Launching online ordering didn’t go quite as smoothly.
The day they reopened with that service in place, he said, “we were so busy that we crashed the entire system. ”
Coates and wife Kayla live in Los Osos with their children, ages 7 and 9. Conveniently, they’ve opened another High Street deli in a historical structure at 1326 Second St. in Baywood Park. They took a couple of years to remodel it, then opened in 2021.
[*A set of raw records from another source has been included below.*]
(** The owners' part of the relation survives what a poller may change. *)
Lemma sim_heap s s' p p' h h' ptr c c1 fd :
  reg_sim s p h -> fds !! ptr = Some fd -> h !! ptr = Some c ->
  (forall q, q <> ptr -> q ∉ r_used s' -> q ∉ r_used s) -> ptr ∈ r_used s' ->
  fd_ c1 = fd_ c ->
  frame (registered p) ptr (<[ptr := c1]> h) h' ->
  (forall fd' q, r_reg s' !! fd' = Some q -> q <> ptr -> r_reg s !! fd' = Some q
     /\ r_watch s' !! fd' = r_watch s !! fd' /\ q ∈ r_used s') ->
  (forall fd', r_reg s' !! fd' = Some ptr -> fd' = fd /\ events_ c1 = default 0 (r_watch s' !! fd)) ->
  poller_inv p' h' -> registered p' = r_reg s' -> watching p' = r_watch s' ->
  Z.of_nat (size (r_reg s')) < 2 ^ 31 -> reg_sim s' p' h'.
Proof.
  intros (_ & Hreg & _ & _ & H5 & H6) Hfd Hc Hused Hpu Hc1 [Hsame Hfr] Hothers Hself
    Hinv' Hreg' Hw' Hsz'.
  assert (forall q d, <[ptr := c1]> h !! q = Some d ->
    exists d', h' !! q = Some d' /\ fd_ d' = fd_ d /\ events_ d' = events_ d) as Hh'.
  { intros q d Hd. specialize (Hsame q). rewrite Hd in Hsame. inversion Hsame as [? d' E|].
    exists d'. unfold same_but_index, setIndex in E. split_and!; [done|..]; congruence. }
  split_and!; try done.
  - intros q fd' Hq. destruct (H5 q fd' Hq) as (d & Hd & Hdf & Hr & Hdi).
    destruct (decide (q = ptr)) as [->|Hne].
    + destruct (Hh' ptr c1) as (d' & Hd' & Hfd' & _); [by rewrite lookup_insert_eq|].
      exists d'. split_and!; try done; [|lia|lia]. rewrite Hfd', Hc1. congruence.
    + destruct (Hh' q d) as (d' & Hd' & Hfd' & _); [by rewrite lookup_insert_ne|].
      exists d'. split_and!; try done; [congruence|lia|lia|]. intros Hnu.
      specialize (Hdi (Hused q Hne Hnu)).
      rewrite Hfr, lookup_insert_ne in Hd' by (try done; intros fd'' E; rewrite Hreg in E;
        destruct (H6 _ _ E) as (_ & Hin & _); by apply (Hused q Hne Hnu)). congruence.
  - intros fd' q Hq. destruct (decide (q = ptr)) as [->|Hne].
    + destruct (Hself fd' Hq) as [-> Hev]. split; [done|]. split; [done|].
      destruct (Hh' ptr c1) as (d' & Hd' & _ & Hev'); [by rewrite lookup_insert_eq|].
      exists d'. by rewrite Hev'.
    + destruct (Hothers fd' q Hq Hne) as (Hq0 & Hwq & Hqu).
      destruct (H6 _ _ Hq0) as (Hqf & _ & d & Hd & Hdev). split; [done|]. split; [done|].
      destruct (Hh' q d) as (d' & Hd' & _ & Hev'); [by rewrite lookup_insert_ne|].
      exists d'. by rewrite Hev', Hwq.
Qed.

Lemma reg_step_sim op s s' p h :
  reg_sim s p h -> spec_step fds op s = Some s' ->
  exists p' h', reg_step op (p, h) = Ok (p', h') /\ reg_sim s' p' h'.
Proof.
  intros Hsim Hs. pose proof Hsim as (Hinv & Hreg & Hw & Hsz & H5 & H6).
  destruct op as [ptr ev|ptr]; cbn [spec_step reg_step] in *;
    apply bind_Some in Hs as (fd & Hfd & Hs); destruct (H5 _ _ Hfd) as (c & Hc & Hcf & Hfr & Hci);
    unfold deref; rewrite Hc, bind_Ok.
  - case_decide as Hev; [|done].
    set (c1 := set_isInLoop (set_events c ev) true).
    assert (poller_inv p (<[ptr := c1]> h)) as Hinv1 by (by eapply inv_stable).
    assert (<[ptr := c1]> h !! ptr = Some c1) as Hc1 by apply lookup_insert_eq.
    assert (fd_ok c1) as Hok by (split; cbn; lia).
    assert (fd_ c1 = fd) as Hc1f by done.
    case_decide as Hu.
    + case_decide as Hp; [|done]. destruct Hp as [Hr Hwa]. injection Hs as <-.
      destruct (update_watched p _ ptr c1 Hinv1 Hc1 Hok) as (p' & h' & E & Hinv' & Hfr' & Hr' & Hw');
        [by rewrite Hreg, Hc1f|by rewrite Hw, Hc1f|].
      exists p', h'. split; [done|]. change (events_ c1) with ev in Hw'. rewrite Hc1f, Hw in Hw'.
      rewrite Hreg in Hr'.
      eapply (sim_heap s _ p p' h h' ptr c c1 fd); try done.
      * intros fd' q Hq Hne. cbn in *. assert (fd' <> fd) by (intros ->; congruence).
        split_and!; [done| |by apply (H6 fd')].
        destruct (ev =? 0); by rewrite ?lookup_delete_ne, ?lookup_insert_ne.
      * intros fd' Hq. cbn in *. destruct (H6 _ _ Hq) as (Hf' & _). split; [congruence|].
        destruct (ev =? 0) eqn:E0; rewrite ?lookup_delete_eq, ?lookup_insert_eq; cbn; [|done].
        by zify_bool.
    + case_decide as Hp; [|done]. destruct Hp as [Hr Hsz1]. injection Hs as <-.
      destruct (update_fresh p _ ptr c1 Hinv1 Hc1 Hok) as (p' & h' & E & Hinv' & Hfr' & Hr' & Hw');
        [by apply Hci|by rewrite Hreg, Hc1f|by rewrite Hreg|].
      exists p', h'. split; [done|]. change (events_ c1) with ev in Hw'. rewrite Hc1f, Hw in Hw'.
      rewrite Hc1f, Hreg in Hr'.
      eapply (sim_heap s _ p p' h h' ptr c c1 fd); try done; cbn [r_reg r_watch r_used].
      * set_solver.
      * set_solver.
      * intros fd' q Hq Hne. apply lookup_insert_Some in Hq as [[_ ?]|[Hn Hq]]; [congruence|].
        split_and!; [done|by rewrite lookup_insert_ne|]. destruct (H6 _ _ Hq). set_solver.
      * intros fd' Hq. apply lookup_insert_Some in Hq as [[-> _]|[Hn Hq]].
        -- by rewrite lookup_insert_eq.
        -- by destruct (H6 _ _ Hq) as (_ & ? & _).
      * rewrite map_size_insert_None by done. lia.
  - case_decide as Hp; [|done]. destruct Hp as [Hr Hwa]. injection Hs as <-.
    set (c1 := set_isInLoop c false).
    assert (poller_inv p (<[ptr := c1]> h)) as Hinv1 by (by eapply inv_stable).
    assert (<[ptr := c1]> h !! ptr = Some c1) as Hc1 by apply lookup_insert_eq.
    assert (fd_ c1 = fd) as Hc1f by done.
    destruct (H6 _ _ Hr) as (_ & Hin & c' & Hc' & Hev). assert (c' = c) as -> by congruence.
    destruct (remove_registered p _ ptr c1 Hinv1 Hc1) as (p' & h' & E & Hinv' & Hfr' & Hr' & Hw');
      [by rewrite Hreg, Hc1f|cbn; by rewrite Hev|by rewrite Hreg|].
    exists p', h'. split; [done|]. rewrite Hc1f, Hw in Hw'. rewrite Hc1f, Hreg in Hr'.
    eapply (sim_heap s _ p p' h h' ptr c c1 fd); try done; cbn [r_reg r_watch r_used].
    + intros fd' q Hq Hne. apply lookup_delete_Some in Hq as [Hn Hq].
      split_and!; [done|by rewrite lookup_delete_ne|by apply (H6 fd')].
    + intros fd' Hq. apply lookup_delete_Some in Hq as [Hn Hq].
      destruct (H6 _ _ Hq) as (Hf' & _). congruence.
    + rewrite map_size_delete_Some by eauto. lia.
Qed.

Lemma reg_run_sim ops s s' p h :
  reg_sim s p h -> spec_run fds ops s = Some s' ->
  exists p' h', reg_run ops (p, h) = Ok (p', h') /\ reg_sim s' p' h'.
Proof.
  revert s p h. induction ops as [|op ops IH]; intros s p h Hsim Hs;
    cbn [spec_run reg_run] in *.
  - injection Hs as <-. eauto.
  - apply bind_Some in Hs as (s1 & Hs1 & Hs).
    destruct (reg_step_sim op s s1 p h Hsim Hs1) as (p1 & h1 & -> & Hsim1).
    rewrite bind_Ok. eauto.
Qed.
End simulation.

(** What a poller is asked in the life of a loop, on both pollers. *)
Definition fresh_heap (fds : gmap Z Z) : heap := Channel_ctor <$> fds.

Lemma fresh_sim {P} `{PollerLaws P} fds (p : P) :
  map_Forall (fun _ fd => 0 <= fd < 2 ^ 31) fds ->
  poller_inv p (fresh_heap fds) -> registered p = ∅ -> watching p = ∅ ->
  reg_sim fds registry_empty p (fresh_heap fds).
Proof.
  intros Hfds Hinv Hr Hw. split_and!; try done.
  intros ptr fd Hfd. exists (Channel_ctor fd). unfold fresh_heap. rewrite lookup_fmap, Hfd.
  split_and!; try done; by apply (Hfds ptr fd).
Qed.

(** ** Properties *)

(** C3: for every sequence of updates and removals that follows the owners' discipline
    (one registration per channel object, no update after disableAll, removal with no
    interest left), PollPoller and EPollPoller both run without a failed assert, an
    access out of range or a fatal epoll error, in every build, and both ask the kernel
    to watch exactly what the abstract registry says. *)
Theorem pollers_refine_registry `{Build} fds ops s :
  map_Forall (fun _ fd => 0 <= fd < 2 ^ 31) fds ->
  spec_run fds ops registry_empty = Some s ->
  (exists p h, reg_run ops (PollPoller_ctor, fresh_heap fds) = Ok (p, h)
     /\ watching p = r_watch s /\ registered p = r_reg s)
  /\ (exists p h, reg_run ops (EPollPoller_ctor, fresh_heap fds) = Ok (p, h)
     /\ watching p = r_watch s /\ registered p = r_reg s).
Proof.
  intros Hfds Hs. split.
  - destruct (reg_run_sim fds ops registry_empty s PollPoller_ctor (fresh_heap fds))
      as (p & h & E & (_ & Hr & Hw & _)); [|done|by exists p, h].
    by apply fresh_sim.
  - destruct (reg_run_sim fds ops registry_empty s EPollPoller_ctor (fresh_heap fds))
      as (p & h & E & (_ & Hr & Hw & _)); [|done|by exists p, h].
    apply fresh_sim; try done. split; cbn; [done|]. intros fd [? Hx]. by rewrite lookup_empty in Hx.
Qed.

Definition sample_fds : gmap Z Z := list_to_map [(100, 5); (101, 6); (102, 7)].
Definition sample_ops : list reg_op :=
  [RUpdate 100 3; RUpdate 101 3; RUpdate 102 3; RUpdate 101 7; RUpdate 100 0; RRemove 100;
   RUpdate 102 4].

Definition sample_registry : registry :=
  mkRegistry (list_to_map [(6, 101); (7, 102)]) (list_to_map [(6, 7); (7, 4)])
    (list_to_set [100; 101; 102]).

Lemma pollers_refine_registry_witness :
  (exists p h, reg_run (H0 := Debug) sample_ops (PollPoller_ctor, fresh_heap sample_fds) = Ok (p, h)
     /\ watching p = r_watch sample_registry /\ registered p = r_reg sample_registry)
  /\ (exists p h, reg_run (H0 := Debug) sample_ops (EPollPoller_ctor, fresh_heap sample_fds) = Ok (p, h)
     /\ watching p = r_watch sample_registry /\ registered p = r_reg sample_registry).
Proof.
  apply (pollers_refine_registry (H := Debug) sample_fds sample_ops sample_registry).
  - eapply (bool_decide_eq_true_1 _). by vm_compute.
  - by vm_compute.
Defined.

(** The pollers part when interest comes back after disableAll: PollPoller stores
    the new interest but leaves the descriptor negative, so the kernel is never asked
    again and the channel is dead; EPollPoller stops at its assert in a debug build and
    watches the descriptor again in a release build. *)
Theorem reenabled_channel_lost `{Build} ptr c i (pp : PollPoller) hp (ep : EPollPoller) d he :
  hp !! ptr = Some c -> he !! ptr = Some d ->
  0 <= fd_ c < 2 ^ 31 -> 0 < events_ c < 2 ^ 15 ->
  poll_inv pp hp -> pp_channels pp !! fd_ c = Some ptr -> index_ c = Z.of_nat i ->
  (pfd_fd <$> pollfds_ pp !! i) = Some (- fd_ c - 1) ->
  epoll_inv ep he -> ep_channels ep !! fd_ d = Some ptr -> index_ d = kDeleted ->
  (exists pp', poll_updateChannel ptr pp hp = Ok (pp', hp) /\ watching pp' !! fd_ c = None)
  /\ if NDEBUG
     then exists ep' he', epoll_updateChannel ptr ep he = Ok (ep', he')
            /\ watching ep' !! fd_ d = Some (events_ d)
     else epoll_updateChannel ptr ep he = Err AssertFailed.
Proof.
  intros Hc Hd Hfd Hev Hinv Hr Hi (x & Hx & Hxf)%fmap_Some [H1 _] Hr' Hi'. split.
  - (* PollPoller *)
    unfold poll_updateChannel, deref, pollfd_at. rewrite Hc, bind_Ok, Hi, Hr.
    rewrite !(proj2 (Z.ltb_ge _ _)) by lia. rewrite Nat2Z.id, Hx.
    rewrite assert_true, !bind_Ok by (by apply bool_decide_eq_true).
    rewrite assert_true, bind_Ok by (rewrite <- Hxf, Z.eqb_refl; apply orb_true_r).
    unfold isNoneEvent. rewrite (proj2 (Z.eqb_neq _ _)) by (unfold kNoneEvent; lia).
    eexists. split; [reflexivity|].
    set (y := mkPollfd (pfd_fd x) _ 0).
    pose proof (poll_inv_replace pp hp i x y Hinv Hx eq_refl) as Hinv'.
    destruct (watching _ !! fd_ c) as [ev|] eqn:E; [exfalso|done].
    apply watching_lookup in E as (j & z & Hz & _ & Hzf & _); [|by eapply poll_inv_inj].
    pose proof (poll_inv_inj _ _ Hinv') as Hinj. cbn [pollfds_] in *.
    assert (<[i := y]> (pollfds_ pp) !! i = Some y) as Hy
      by (apply list_lookup_insert_eq; by eapply lookup_lt_Some).
    assert (j = i) as -> by (eapply Hinj; try done; subst y; unfold slot; cbn; rw_cmp; lia).
    assert (z = y) as -> by congruence. subst y. cbn in Hzf. lia.
  - destruct (H1 _ _ Hr') as (d' & Hd' & _ & Hdi). assert (d' = d) as -> by congruence.
    destruct Hdi as [[Hi2 _]|[_ Hint]]; [by rewrite Hi' in Hi2|].
    unfold epoll_updateChannel, deref. rewrite Hd, bind_Ok, Hi', Hr'.
    cbn [Z.eqb kNew kDeleted Pos.eqb orb].
    rewrite (assert_false (bool_decide (Some ptr = None))) by done.
    rewrite (assert_true (bool_decide (Some ptr = Some ptr))) by (by apply bool_decide_eq_true).
    destruct NDEBUG eqn:En; [|done]. rewrite !bind_Ok.
    unfold epoll_update, epoll_ctl. cbn [fd_ setIndex events_]. rewrite Hint.
    eexists _, _. split; [reflexivity|]. cbn [watching epoll_poller interest].
    by rewrite lookup_fmap, lookup_insert_eq.
Qed.

(** A channel that was disabled, on both pollers. *)
Definition parked_ops : list reg_op := [RUpdate 100 3; RUpdate 101 3; RUpdate 101 0].
Definition parked_registry : registry :=
  mkRegistry (list_to_map [(5, 100); (6, 101)]) (list_to_map [(5, 3)]) (list_to_set [100; 101]).
Definition parked_poll : PollPoller :=
  mkPollPoller (list_to_map [(5, 100); (6, 101)]) [mkPollfd 5 3 0; mkPollfd (-7) 0 0].
Definition parked_epoll : EPollPoller :=
  mkEPollPoller (list_to_map [(5, 100); (6, 101)]) (list_to_map [(5, (3, 100))]) 16.
Definition parked_heap (i0 i1 ev : Z) : heap :=
  list_to_map [(100, mkChannel 5 3 0 true i0 0 false false);
               (101, mkChannel 6 ev 0 true i1 0 false false);
               (102, Channel_ctor 7)].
“Both locations have great historical importance,” Coates said, noting that “the Baywood place was moved from its spot on the pier in the 1940s, when the pier was torn down.”
The Baywood deli has some items not offered in San Luis Obispo, such as Hearst Ranch burgers, a Cubano sandwich, beef dip, house-cut fries and Strauss soft-serve ice cream that “makes great floats with our craft sodas on tap,” he said.
Meanwhile, in San Luis Obispo, Coates will renovate the original building, which has been transformed several times over the decades.
“We want to make it better, but exactly the same, keeping its historical significance,” he said. “The siding, probably from the 1940s, is shot. It’s so bad, we can’t even paint it anymore. It just flakes away.”
He said he’s lately looking to adapt the paintings to construction based on original photographs.
He also plans to replicate the historic sign.
“We’re going to repaint it to leave it in its condition,” he said.
The High Street Deli, at High and Carmel streets, and the Baywood deli at 1326 Second St. are open from 11 a.m. to 5:30 p.m. The Baywood location is closed Tuesdays and Wednesdays, but the San Luis Obispo location is open every day.
Both have dog-and-kid-friendly patios, and the Baywood deli has a large dedicated play area for children.
Phone numbers are 805-541-4738 for San Luis Obispo and 805-439-2977 for Baywood. But they don’t accept phone orders, encouraging consumers to place orders online at highstdeli. com, even up to 3 days in advance.